- **EXTRACTED DATA**

Lemma fetchAQI_validation_witness :
  fails_with (fetchAQI (sample_platform (reply 200 error_json) (reply 200 VNull))
                CONFIG sample_env []) ApiStatusError
  /\ fst (fetchAQI (sample_platform (reply 200 unprintable_status_json)
                      (reply 200 VNull)) CONFIG sample_env [])
     = Thrown cannot_convert
  /\ fails_with (fetchAQI (platform_with_index (-1)) CONFIG sample_env [])
       InvalidIndexError
  /\ invalid_index (VStr "-") = true
  /\ exists reading,
       fst (fetchAQI (platform_with_index 0) CONFIG sample_env [])
       = Returned reading
       /\ aqi reading = int 0.
Proof.
  split; [|split; [|split; [|split]]].
  - eexists. split.
    + refine (proj1 (proj1 (fetchAQI_validation _ CONFIG sample_env [] 200
                              error_json _)
                       (VStr "error") eq_refl _) eq_refl).
      * eexists. repeat split; reflexivity.
      * discriminate.
    + reflexivity.
  - refine (proj2 (proj1 (fetchAQI_validation _ CONFIG sample_env [] 200
                            unprintable_status_json _)
                     unprintable eq_refl _) eq_refl).
    + eexists. repeat split; reflexivity.
    + discriminate.
  - eexists. split.
    + refine (proj1 (proj1 (proj2 (fetchAQI_validation _ CONFIG sample_env []
                              200 (sample_json (VNum (int (-1)))) _))
                (sample_data (VNum (int (-1)))) (VNum (int (-1))) _
                eq_refl eq_refl) eq_refl).
      * eexists. repeat split; reflexivity.
      * repeat split.
        exists (VObj [ ("name", VStr "Bangkok") ]), (VStr "Bangkok").
        repeat split.
    + reflexivity.
  - refine (proj1 (proj2 (proj2 (proj2 (proj2 (proj2
              (fetchAQI_validation (platform_with_index 0) CONFIG sample_env
                 [] 200 (sample_json (VNum (int 0))) _))))))
              (VStr "-") _).
    + eexists. repeat split; reflexivity.
    + discriminate.
  - refine (proj2 (proj2 (proj2 (proj2 (proj2 (proj2
              (fetchAQI_validation _ CONFIG sample_env [] 200
                 (sample_json (VNum (int 0))) _))))))
              (sample_data (VNum (int 0))) _ eq_refl _).
    + eexists. repeat split; reflexivity.
    + repeat split. exists (VObj [ ("name", VStr "Bangkok") ]), (VStr "Bangkok").
      repeat split.
    + eexists _, _. repeat split.
Defined.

- **YOUR INSTRUCTIONS**
Print out the data exactly once more.

- **ANSWER TO THE EXERCISE**
Lemma fetchAQI_validation_witness :
  fails_with (fetchAQI (sample_platform (reply 200 error_json) (reply 200 VNull))
                CONFIG sample_env []) ApiStatusError
  /\ fst (fetchAQI (sample_platform (reply 200 unprintable_status_json)
                      (reply 200 VNull)) CONFIG sample_env [])
     = Thrown cannot_convert
  /\ fails_with (fetchAQI (platform_with_index (-1)) CONFIG sample_env [])
       InvalidIndexError
  /\ invalid_index (VStr "-") = true
  /\ exists reading,
       fst (fetchAQI (platform_with_index 0) CONFIG sample_env [])
       = Returned reading
       /\ aqi reading = int 0.
Proof.
  split; [|split; [|split; [|split]]].
  - eexists. split.
    + refine (proj1 (proj1 (fetchAQI_validation _ CONFIG sample_env [] 200
                              error_json _)
                       (VStr "error") eq_refl _) eq_refl).
      * eexists. repeat split; reflexivity.
      * discriminate.
    + reflexivity.
  - refine (proj2 (proj1 (fetchAQI_validation _ CONFIG sample_env [] 200
                            unprintable_status_json _)
                     unprintable eq_refl _) eq_refl).
    + eexists. repeat split; reflexivity.
    + discriminate.
  - eexists. split.
    + refine (proj1 (proj1 (proj2 (fetchAQI_validation _ CONFIG sample_env []
                              200 (sample_json (VNum (int (-1)))) _))
                (sample_data (VNum (int (-1)))) (VNum (int (-1))) _
                eq_refl eq_refl) eq_refl).
      * eexists. repeat split; reflexivity.
      * repeat split.
        exists (VObj [ ("name", VStr "Bangkok") ]), (VStr "Bangkok").
        repeat split.
    + reflexivity.
  - refine (proj1 (proj2 (proj2 (proj2 (proj2 (proj2
              (fetchAQI_validation (platform_with_index 0) CONFIG sample_env
                 [] 200 (sample_json (VNum (int 0))) _))))))
              (VStr "-") _).
    + eexists. repeat split; reflexivity.
    + discriminate.
  - refine (proj2 (proj2 (proj2 (proj2 (proj2 (proj2
              (fetchAQI_validation _ CONFIG sample_env [] 200
                 (sample_json (VNum (int 0))) _))))))
              (sample_data (VNum (int 0))) _ eq_refl _).
    + eexists. repeat split; reflexivity.
    + repeat split. exists (VObj [ ("name", VStr "Bangkok") ]), (VStr "Bangkok").
      repeat split.
    + eexists _, _. repeat split.
Defined.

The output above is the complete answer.